Extracted data entries:
********************
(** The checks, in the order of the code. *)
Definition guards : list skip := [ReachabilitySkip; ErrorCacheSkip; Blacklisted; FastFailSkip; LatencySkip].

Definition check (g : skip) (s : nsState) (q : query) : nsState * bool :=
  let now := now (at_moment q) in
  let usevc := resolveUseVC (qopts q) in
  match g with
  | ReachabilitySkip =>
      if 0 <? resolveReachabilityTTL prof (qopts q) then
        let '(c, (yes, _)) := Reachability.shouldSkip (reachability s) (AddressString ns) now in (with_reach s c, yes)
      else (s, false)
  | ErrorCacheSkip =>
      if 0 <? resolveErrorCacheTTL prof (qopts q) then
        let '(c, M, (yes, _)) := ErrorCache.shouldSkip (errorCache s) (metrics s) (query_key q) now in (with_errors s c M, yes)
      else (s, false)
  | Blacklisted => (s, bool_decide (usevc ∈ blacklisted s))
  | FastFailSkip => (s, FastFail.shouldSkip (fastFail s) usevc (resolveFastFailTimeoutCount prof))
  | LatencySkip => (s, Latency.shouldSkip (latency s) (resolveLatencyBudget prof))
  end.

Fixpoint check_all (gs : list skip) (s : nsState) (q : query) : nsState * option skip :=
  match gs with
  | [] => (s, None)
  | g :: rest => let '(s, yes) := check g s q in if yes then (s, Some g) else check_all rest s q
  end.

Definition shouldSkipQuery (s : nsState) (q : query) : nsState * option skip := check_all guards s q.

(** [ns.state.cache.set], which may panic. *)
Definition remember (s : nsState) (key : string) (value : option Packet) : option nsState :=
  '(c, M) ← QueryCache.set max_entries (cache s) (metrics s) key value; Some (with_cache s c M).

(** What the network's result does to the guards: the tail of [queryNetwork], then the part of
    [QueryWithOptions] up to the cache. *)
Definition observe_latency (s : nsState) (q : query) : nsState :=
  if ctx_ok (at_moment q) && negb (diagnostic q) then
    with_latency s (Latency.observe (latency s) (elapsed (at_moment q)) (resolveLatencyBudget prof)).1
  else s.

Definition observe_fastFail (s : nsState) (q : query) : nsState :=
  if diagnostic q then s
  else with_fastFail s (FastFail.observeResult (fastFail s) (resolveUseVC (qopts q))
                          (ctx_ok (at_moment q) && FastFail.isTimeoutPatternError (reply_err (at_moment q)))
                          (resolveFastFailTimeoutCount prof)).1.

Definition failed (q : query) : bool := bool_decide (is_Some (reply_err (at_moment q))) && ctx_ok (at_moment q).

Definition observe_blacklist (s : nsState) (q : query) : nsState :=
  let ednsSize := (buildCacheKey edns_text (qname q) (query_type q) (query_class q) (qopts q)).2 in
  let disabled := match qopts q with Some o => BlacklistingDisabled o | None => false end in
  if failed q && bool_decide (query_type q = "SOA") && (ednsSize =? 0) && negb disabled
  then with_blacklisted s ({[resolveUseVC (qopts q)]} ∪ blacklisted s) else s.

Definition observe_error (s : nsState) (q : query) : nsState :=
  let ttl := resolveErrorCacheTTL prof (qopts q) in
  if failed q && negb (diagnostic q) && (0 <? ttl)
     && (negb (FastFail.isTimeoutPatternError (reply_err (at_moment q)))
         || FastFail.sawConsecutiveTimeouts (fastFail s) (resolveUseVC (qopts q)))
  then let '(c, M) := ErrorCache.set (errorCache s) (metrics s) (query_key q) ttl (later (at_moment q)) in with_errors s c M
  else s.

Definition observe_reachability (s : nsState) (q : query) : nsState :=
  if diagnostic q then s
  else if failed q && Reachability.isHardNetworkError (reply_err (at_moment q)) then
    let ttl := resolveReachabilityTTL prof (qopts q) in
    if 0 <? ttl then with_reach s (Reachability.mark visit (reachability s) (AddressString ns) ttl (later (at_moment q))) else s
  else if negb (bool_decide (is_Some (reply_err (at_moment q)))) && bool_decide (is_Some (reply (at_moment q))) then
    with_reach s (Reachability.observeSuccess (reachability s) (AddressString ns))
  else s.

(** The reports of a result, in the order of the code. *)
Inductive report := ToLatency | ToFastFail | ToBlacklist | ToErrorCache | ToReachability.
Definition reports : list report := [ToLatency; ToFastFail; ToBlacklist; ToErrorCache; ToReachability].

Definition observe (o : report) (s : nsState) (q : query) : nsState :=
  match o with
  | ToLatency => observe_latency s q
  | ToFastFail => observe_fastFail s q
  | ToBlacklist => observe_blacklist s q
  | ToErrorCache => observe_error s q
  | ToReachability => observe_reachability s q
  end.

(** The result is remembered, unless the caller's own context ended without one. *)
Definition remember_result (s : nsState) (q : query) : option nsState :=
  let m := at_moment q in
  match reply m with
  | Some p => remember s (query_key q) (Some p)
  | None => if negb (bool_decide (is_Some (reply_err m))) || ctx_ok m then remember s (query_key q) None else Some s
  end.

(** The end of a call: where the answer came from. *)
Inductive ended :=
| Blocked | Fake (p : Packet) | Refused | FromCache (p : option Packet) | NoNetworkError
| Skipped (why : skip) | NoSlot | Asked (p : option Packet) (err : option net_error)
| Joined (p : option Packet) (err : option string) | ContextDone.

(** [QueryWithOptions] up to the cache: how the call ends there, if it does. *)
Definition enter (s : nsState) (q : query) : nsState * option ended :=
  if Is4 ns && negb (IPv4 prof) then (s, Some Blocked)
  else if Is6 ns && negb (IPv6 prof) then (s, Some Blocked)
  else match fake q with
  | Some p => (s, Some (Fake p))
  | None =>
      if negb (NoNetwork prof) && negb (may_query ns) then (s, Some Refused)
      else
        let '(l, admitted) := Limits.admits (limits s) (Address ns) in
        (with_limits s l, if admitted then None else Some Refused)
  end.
********************
# PROBLEM REQUIREMENTS
In the records, find every line that has the string "metrics" and copy it.

# RESULT BELOW
        let '(c, M, (yes, _)) := ErrorCache.shouldSkip (errorCache s) (metrics s) (query_key q) now in (with_errors s c M, yes)
  '(c, M) ← QueryCache.set max_entries (cache s) (metrics s) key value; Some (with_cache s c M).
  then let '(c, M) := ErrorCache.set (errorCache s) (metrics s) (query_key q) ttl (later (at_moment q)) in with_errors s c M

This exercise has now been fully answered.